═════ Data provided

(** ** The two components *)

Module PlanningMap.

Record PlanningStop := {
  station_id : Z;
  station_name : string
}.

Record PlanningVehicle := {
  vehicle_id : string;
  stops : list PlanningStop
}.

Record PlanningResponse := {
  date : string;
  vehicles : list PlanningVehicle
}.

Definition idPrefix : string := "vehicle-".

(** The routes the loop reads off [planning.vehicles]; a list that is
    missing reads as the empty one ([|| []]). *)
Definition routesOf (planning : PlanningResponse) : list RouteInput :=
  map (fun vehicle =>
         {| label := vehicle_id vehicle;
            stopIds := map station_id (stops vehicle) |})
      (vehicles planning).

(** The event of the component receiving [planning]. *)
Definition trigger (planning : option PlanningResponse) : Event :=
  Trigger (routesOf <$> planning).

Definition center (b : option LatLngBounds) : Center :=
  match b with
  | Some b => CenterOf b
  | None => At DEFAULT_CENTER
  end.

End PlanningMap.

Module UserRouteMap.

Record UserRoutePolyline := {
  vehicle_label : string;
  station_ids : list Z
}.

(** The markers of the map data are drawn as given and play no part in
    the cycle; [center] is the pair [(center.lat, center.lon)] and
    [polylines_in] the field [polylines]. *)
Record UserRouteMapData := {
  center : LatLngTuple;
  polylines_in : list UserRoutePolyline
}.

Definition idPrefix : string := "route-".

Definition routesOf (mapData : UserRouteMapData) : list RouteInput :=
  map (fun poly =>
         {| label := vehicle_label poly; stopIds := station_ids poly |})
      (polylines_in mapData).

(** The event of the component receiving [mapData]. *)
Definition trigger (mapData : option UserRouteMapData) : Event :=
  Trigger (routesOf <$> mapData).

Definition center' (mapData : option UserRouteMapData)
    (b : option LatLngBounds) : Center :=
  match mapData with
  | Some mapData => At (center mapData)
  | None =>
      match b with
      | Some b => CenterOf b
      | None => At DEFAULT_CENTER
      end
  end.

End UserRouteMap.

(** The fallback location as the specification words it: the first
    active location with valid coordinates. *)
Definition firstActiveLocation (stations : list Station) : option Station :=
  find (fun s => bool_decide (is_active s = Some true)
                 && truthy (lat s) && truthy (lon s)) stations.

(** The same station with another active flag. *)
Definition withActive (flag : option bool) (s : Station) : Station :=
  {| id := id s; name := name s; lat := lat s; lon := lon s;
     is_active := flag |}.

(** ** Invariants of the cycle *)

(** With its signal aborted, the program returns without a state
    update and without a request. *)
Fixpoint silent (p : Prog) : Prop :=
  match p with
  | Return => True
  | SignalAborted k => silent (k true)
  | _ => False
  end.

══════════

## What to produce
Repeat only the lines from the one holding "Definition firstActiveLocation (stations" through the last line of the data.

## Task solution
Definition firstActiveLocation (stations : list Station) : option Station :=
  find (fun s => bool_decide (is_active s = Some true)
                 && truthy (lat s) && truthy (lon s)) stations.

(** The same station with another active flag. *)
Definition withActive (flag : option bool) (s : Station) : Station :=
  {| id := id s; name := name s; lat := lat s; lon := lon s;
     is_active := flag |}.

(** ** Invariants of the cycle *)

(** With its signal aborted, the program returns without a state
    update and without a request. *)
Fixpoint silent (p : Prog) : Prop :=
  match p with
  | Return => True
  | SignalAborted k => silent (k true)
  | _ => False
  end.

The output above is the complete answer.